## Material for this exercise
(** for a page of a stack that is in use, [stack_load] maps a fresh
    frame, writable for the user and not executable, when the page had none, and leaves all
    other user pages alone; for any other page it changes nothing and returns [-ENOENT].  It
    panics only when the pages for the frame and the tables are missing. *)
Theorem stack_load_correct k proc pr xs vs v :
  stacks_ok k proc pr xs → k_vspaces k !! p_vspace pr = Some vs → owns user_page vs (phys_of k) →
  translate (ram (phys_of k)) (pml4_ppn vs) v = None →
  (∃ x s, x ∈ xs.*2 ∧ k_stacks k !! x = Some s ∧ us_allocated s = true ∧ stack_pages s v ∧
     ((∃ k' w, stack_load proc v k = Ok (SUCCESS, k') ∧
        k_stacks k' = <[x := set_pages_mapped (u64 (pages_mapped s + 1)) s]> (k_stacks k) ∧
        k_procs k' = k_procs k ∧ owns user_page vs (phys_of k') ∧
        translate (ram (phys_of k')) (pml4_ppn vs) v = Some w ∧
        is_page (phys_of k) (e_ppn w) ∧ ¬ used (phys_of k) (e_ppn w) ∧ used (phys_of k') (e_ppn w) ∧
        e_write w = 1 ∧ e_user w = 1 ∧ e_noexec w = 1 ∧
        ∀ v', user_page v' → v' ≠ v →
          translate (ram (phys_of k')) (pml4_ppn vs) v' = translate (ram (phys_of k)) (pml4_ppn vs) v') ∨
      (stack_load proc v k = Stop Panic ∧ ¬ free_room 4 (phys_of k)))) ∨
  ((∀ x s, x ∈ xs.*2 → k_stacks k !! x = Some s → us_allocated s = true → ¬ stack_pages s v) ∧
   stack_load proc v k = Ok (- ENOENT, k)).
Proof.
  intros Hk Hvs Hown Hnone.
  destruct (stack_load_spec k proc pr xs vs v Hk Hvs Hown) as [(x & s & Hx & Hs & Ha & Hpg & Hres)|Hno]; [left|by right].
  exists x, s. split_and!; [done..|]. destruct Hres as [(p & st' & Hr & Hg)|Hp]; [left|by right].
  destruct (pv_new _ _ _ _ _ _ _ Hg Hnone) as (w & Hw & <- & Hwr & Hus & Hnx). destruct (pv_frame _ _ _ _ _ _ _ Hg) as (Hp & Hnu & Hu).
  eexists _, w. split; [exact Hr|]. unfold phys_of. simpl. rewrite phys_set. fold (phys_of k).
  split_and!; [done|done|apply Hg|done|done|done|done|by rewrite Hwr|by rewrite Hus|by rewrite Hnx|apply Hg].
Qed.

(** a fault on a page of the stack that is mapped already is "resolved" as well: a frame is
    taken that nothing maps afterwards, the translation stays as it is, and [pages_mapped]
    counts one page more than there are. *)
Theorem stack_load_present_leaks k proc pr xs vs v w x s :
  stacks_ok k proc pr xs → k_vspaces k !! p_vspace pr = Some vs → owns user_page vs (phys_of k) →
  free_room 4 (phys_of k) → x ∈ xs.*2 → k_stacks k !! x = Some s → us_allocated s = true → stack_pages s v →
  translate (ram (phys_of k)) (pml4_ppn vs) v = Some w →
  ∃ k' p, stack_load proc v k = Ok (SUCCESS, k') ∧
    k_stacks k' !! x = Some (set_pages_mapped (u64 (pages_mapped s + 1)) s) ∧
    is_page (phys_of k) p ∧ ¬ used (phys_of k) p ∧ used (phys_of k') p ∧
    ∀ v', user_page v' →
      translate (ram (phys_of k')) (pml4_ppn vs) v' = translate (ram (phys_of k)) (pml4_ppn vs) v' ∧
      ∀ w', translate (ram (phys_of k')) (pml4_ppn vs) v' = Some w' → e_ppn w' ≠ p.
Proof.
  intros Hk Hvs Hown Hroom Hx Hs Ha Hpg Hw.
  destruct (stack_load_spec k proc pr xs vs v Hk Hvs Hown) as [(x' & s' & Hx' & Hs' & _ & Hpg' & Hres)|[Hno _]];
    [|by destruct (Hno x s Hx Hs Ha)].
  assert (x' = x) as ->.
  { destruct (decide (x' = x)) as [|Hne]; [done|]. apply list_elem_of_lookup_1 in Hx as [i Hi], Hx' as [j Hj].
    pose proof (stacks_apart k proc pr xs j i x' x s' s Hk Hj Hi Hne Hs' Hs) as Hap. unfold apart, stack_pages in *. lia. }
  rewrite Hs in Hs'. injection Hs' as <-. destruct Hres as [(p & st' & Hr & Hg)|[_ Hno]]; [|done].
  destruct (pv_frame _ _ _ _ _ _ _ Hg) as (Hp & Hnu & Hu). destruct (pv_old _ _ _ _ _ _ _ Hg w Hw) as [Hw' Hne].
  eexists _, p. split; [exact Hr|]. unfold phys_of. simpl. rewrite phys_set. fold (phys_of k).
  split_and!; [apply lookup_insert_eq|done|done|done|].
  intros v' Hv'. destruct (decide (v' = v)) as [->|Hnv].
  - rewrite Hw'. split; [done|]. by intros ? [= <-].
  - rewrite (pv_other _ _ _ _ _ _ _ Hg v' Hv' Hnv). split; [done|]. intros w' Hw2 Heq.
    destruct (ow_leaf _ _ _ Hown v' w' Hv' Hw2) as (_ & Hus & _). by rewrite Heq in Hus.
Qed.

(** C26: [delete_stack] unmaps pages from the end of the stack down until it has met
    [pages_mapped] mapped pages, wherever they are: when the count is the number of mapped
    pages from [lo] on, exactly the pages from [lo] to the end of the stack lose their
    frames - the stack itself when [lo] is its first page and the count is right, the pages
    below as well when the count is too high; and when the count is higher than all the
    mapped pages below the end of the stack the loop passes page 0. *)
Theorem delete_stack_unmaps_counted k vsp vs x s i lo :
  k_vspaces k !! vsp = Some vs → owns user_page vs (phys_of k) → k_stacks k !! x = Some s →
  stack_at i s → Z.of_nat i < 2 ^ 20 → is_word 64 (pages_mapped s) → 0 <= lo <= start_page s + page_count s →
  let end_page := start_page s + page_count s in
  let n := Z.to_nat (end_page - lo) in
  let first := u64 (end_page - 1) in
  (pages_mapped s = Z.of_nat (mapped_count (phys_of k) (pml4_ppn vs) lo n) →
   ∃ st', unwind n vsp x first k = Ok (tt, set_k_stacks (<[x := set_pages_mapped 0 s]> (k_stacks k)) (with_phys st' k)) ∧
     unmapped (λ v, lo <= v < end_page) vs (phys_of k) st') ∧
  (Z.of_nat (mapped_count (phys_of k) (pml4_ppn vs) lo n) < pages_mapped s → unwind n vsp x first k = Stop NoFuel).
Proof.
  intros Hvs Hown Hs Hat Hi Hw Hlo. cbv zeta. set (n := Z.to_nat _).
  destruct Hat as (_ & Hc & Hst & _). change (2 ^ 20) with 1048576 in Hi. change (2 ^ 35) with 34359738368 in *.
  assert (lo + Z.of_nat n = start_page s + page_count s) as Hn by (unfold n; lia).
  pose proof (unwind_spec n k vsp vs x s lo Hvs Hown (proj1 Hlo)) as Hsp. cbv zeta in Hsp. rewrite Hn in Hsp.
  change (2 ^ 35) with 34359738368 in Hsp. specialize (Hsp ltac:(lia) Hs Hw).
  destruct (decide (pages_mapped s = _)) as [He|Hne].
  - split; [intros _; exact Hsp|lia].
  - split; [done|exact Hsp].
Qed.

End proofs.

(** ** Concrete runs *)

#[local] Existing Instance debug_build.
Import Machine.

Lemma start_owns : owns user_page demo_vs (phys_of start).
Proof.
  split; [done|exact demo_pages_wf|]. intros v e _ He. simpl in He.
  rewrite translate_empty in He by (vm_compute; reflexivity). discriminate He.
Qed.

Lemma start_stacks : stacks_ok start 5 user_proc [].
Proof. split; try done; [by apply list_init_repr|by intros ? ?%elem_of_nil|constructor]. Qed.

Lemma start_heap : heap_ok start 5 user_proc user_loader demo_vs.
Proof. split; [by exists user_task|done|done|done|done|exact start_owns|by vm_compute|by vm_compute]. Qed.

Lemma start_create : ∃ k' a l, create_stack 5 start = Ok (32, k') ∧
  stack_created start 5 user_proc [] 32 k' ∧
  k_procs k' = <[5 := set_stack_list l user_proc]> (k_procs start) ∧
  stacks_ok k' 5 (set_stack_list l user_proc) [(a, 32)].
Proof.
  destruct (create_stack_appends start 5 user_proc [] start_stacks) as [(x & k' & Hc & Hs)|(w & Hc & _)];
    [done|by intros ? ?%elem_of_nil|done|done| |by vm_compute in Hc].
  assert (x = 32) as -> by (vm_compute in Hc; congruence).
  destruct (sc_ok _ _ _ _ _ _ Hs) as (a & l & Hp & Hk). by exists k', a, l.
Qed.

Lemma create_stack_correct_witness : ∃ k' s,
  create_stack 5 start = Ok (32, k') ∧ k_stacks k' !! 32 = Some s ∧ us_allocated s = true.
Proof.
  destruct (create_stack_correct start 5 user_proc [] start_stacks) as [(x & k' & pr' & ys & i & s & Hc & _ & _ & Hs & Ha & _)|(w & Hc & _)].
  - vm_compute. reflexivity.
  - split; [exact I|]. intros. exact I.
  - exists k', s. assert (x = 32) as -> by (vm_compute in Hc; congruence). split; [exact Hc|]. split; [exact Hs|exact Ha].
  - vm_compute in Hc. discriminate Hc.
Defined.

(** The process with one stack, at the address 32, and then with its last page loaded. *)
Definition ran {S X} (m : res (X * S)) (s : S) : S := match m with Ok (_, s') => s' | Stop _ => s end.
Definition stacked : Kernel.kernel t unit := ran (create_stack 5 start) start.
Definition stacked_proc : proc_t := default user_proc (k_procs stacked !! 5).
Definition top_page : Z := 2 ^ 35 - 8193.
Definition loaded : Kernel.kernel t unit := ran (stack_load 5 top_page stacked) stacked.

Lemma stacked_ok : stacks_ok stacked 5 stacked_proc [(80, 32)].
Proof.
  destruct start_create as (k' & a & l & Hc & _ & Hp & Hk).
  assert (stacked = k') as -> by (unfold stacked; by rewrite Hc).
  assert (stacked_proc = set_stack_list l user_proc) as Heq.
  { unfold stacked_proc, stacked. rewrite Hc. simpl. by rewrite Hp, lookup_insert_eq. }
  rewrite Heq. assert (a = 80) as <-; [|exact Hk].
  pose proof (lr_first _ _ _ (sk_repr _ _ _ _ Hk)) as Hf. rewrite <- Heq in Hf. vm_compute in Hf. by symmetry.
Qed.

Lemma stacked_owns : owns user_page demo_vs (phys_of stacked).
Proof. assert (phys_of stacked = phys_of start) as -> by (vm_compute; reflexivity). exact start_owns. Qed.

Lemma stacked_none v : translate (ram (phys_of stacked)) 0 v = None.
Proof. apply translate_empty. vm_compute. reflexivity. Qed.

Lemma stack_load_correct_witness : ∃ k' w,
  stack_load 5 top_page stacked = Ok (SUCCESS, k') ∧ translate (ram (phys_of k')) 0 top_page = Some w ∧ e_user w = 1.
Proof.
  destruct (stack_load_correct stacked 5 stacked_proc [(80, 32)] demo_vs top_page stacked_ok)
    as [(x & s & _ & _ & _ & _ & [(k' & w & Hr & _ & _ & _ & Hw & _ & _ & _ & _ & Hu & _)|[Hr _]])|[_ Hr]].
  - vm_compute. reflexivity.
  - exact stacked_owns.
  - apply stacked_none.
  - exists k', w. split; [exact Hr|]. split; [exact Hw|exact Hu].
  - vm_compute in Hr. discriminate Hr.
  - vm_compute in Hr. discriminate Hr.
Defined.

Lemma loaded_stack : k_stacks loaded !! 32 = Some (set_pages_mapped 1 (set_us_allocated true (new_stack 0))).
Proof. vm_compute. reflexivity. Qed.

Lemma loaded_ok : stacks_ok loaded 5 stacked_proc [(80, 32)].
Proof.
  assert (k_procs loaded = k_procs stacked ∧ nodes (k_store loaded) = nodes (k_store stacked) ∧
    alloc (heap (k_store loaded)) = alloc (heap (k_store stacked))) as (Hp & Hn & Ha).
  { split; [|split]; vm_compute; reflexivity. }
  destruct stacked_ok as [H1 H2 [Hi Hl Hz] [? ? ? ? ? ? Hc] H5 H6 H7 H8].
  split; [by rewrite Hp|done| | |done| |done|done].
  - split; [|rewrite Hn; intros y Hy; specialize (Hl y Hy)|by rewrite Hn]; simpl in *; by rewrite Ha.
  - split; done.
  - intros [|i] x; simpl; [|done]. intros [= <-]. eexists. split; [exact loaded_stack|].
    exact (new_stack_at 0 eq_refl).
Qed.

Lemma loaded_owns : owns user_page demo_vs (phys_of loaded).
Proof.
  destruct (stack_load_spec stacked 5 stacked_proc [(80, 32)] demo_vs top_page stacked_ok)
    as [(x & s & _ & _ & _ & _ & [(p & st' & Hr & Hg)|[Hr _]])|[_ Hr]].
  - vm_compute. reflexivity.
  - exact stacked_owns.
  - unfold loaded. rewrite Hr. unfold phys_of. simpl. apply Hg.
  - vm_compute in Hr. discriminate Hr.
  - vm_compute in Hr. discriminate Hr.
Qed.

Lemma loaded_room : free_room 4 (phys_of loaded).
Proof.
  exists [10; 11; 12; 13]. split_and!; [apply (bool_decide_unpack _); vm_compute; exact I|simpl; lia|].
  intros p Hp. rewrite !elem_of_cons, elem_of_nil in Hp.
  destruct Hp as [->|[->|[->|[->|[]]]]]; (split; [vm_compute; split; [discriminate|reflexivity]|vm_compute; discriminate]).
Qed.

Lemma top_in_stack : stack_pages (set_pages_mapped 1 (set_us_allocated true (new_stack 0))) top_page.
Proof. vm_compute. split; [discriminate|reflexivity]. Qed.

## Activity
In the entries above, find the line with "Lemma loaded_ok : stacks_ok" and the line with "- intros [|i]", then set down exactly those two and every line between them, nothing else.

## Answer to this problem
Lemma loaded_ok : stacks_ok loaded 5 stacked_proc [(80, 32)].
Proof.
  assert (k_procs loaded = k_procs stacked ∧ nodes (k_store loaded) = nodes (k_store stacked) ∧
    alloc (heap (k_store loaded)) = alloc (heap (k_store stacked))) as (Hp & Hn & Ha).
  { split; [|split]; vm_compute; reflexivity. }
  destruct stacked_ok as [H1 H2 [Hi Hl Hz] [? ? ? ? ? ? Hc] H5 H6 H7 H8].
  split; [by rewrite Hp|done| | |done| |done|done].
  - split; [|rewrite Hn; intros y Hy; specialize (Hl y Hy)|by rewrite Hn]; simpl in *; by rewrite Ha.
  - split; done.
  - intros [|i] x; simpl; [|done]. intros [= <-]. eexists. split; [exact loaded_stack|].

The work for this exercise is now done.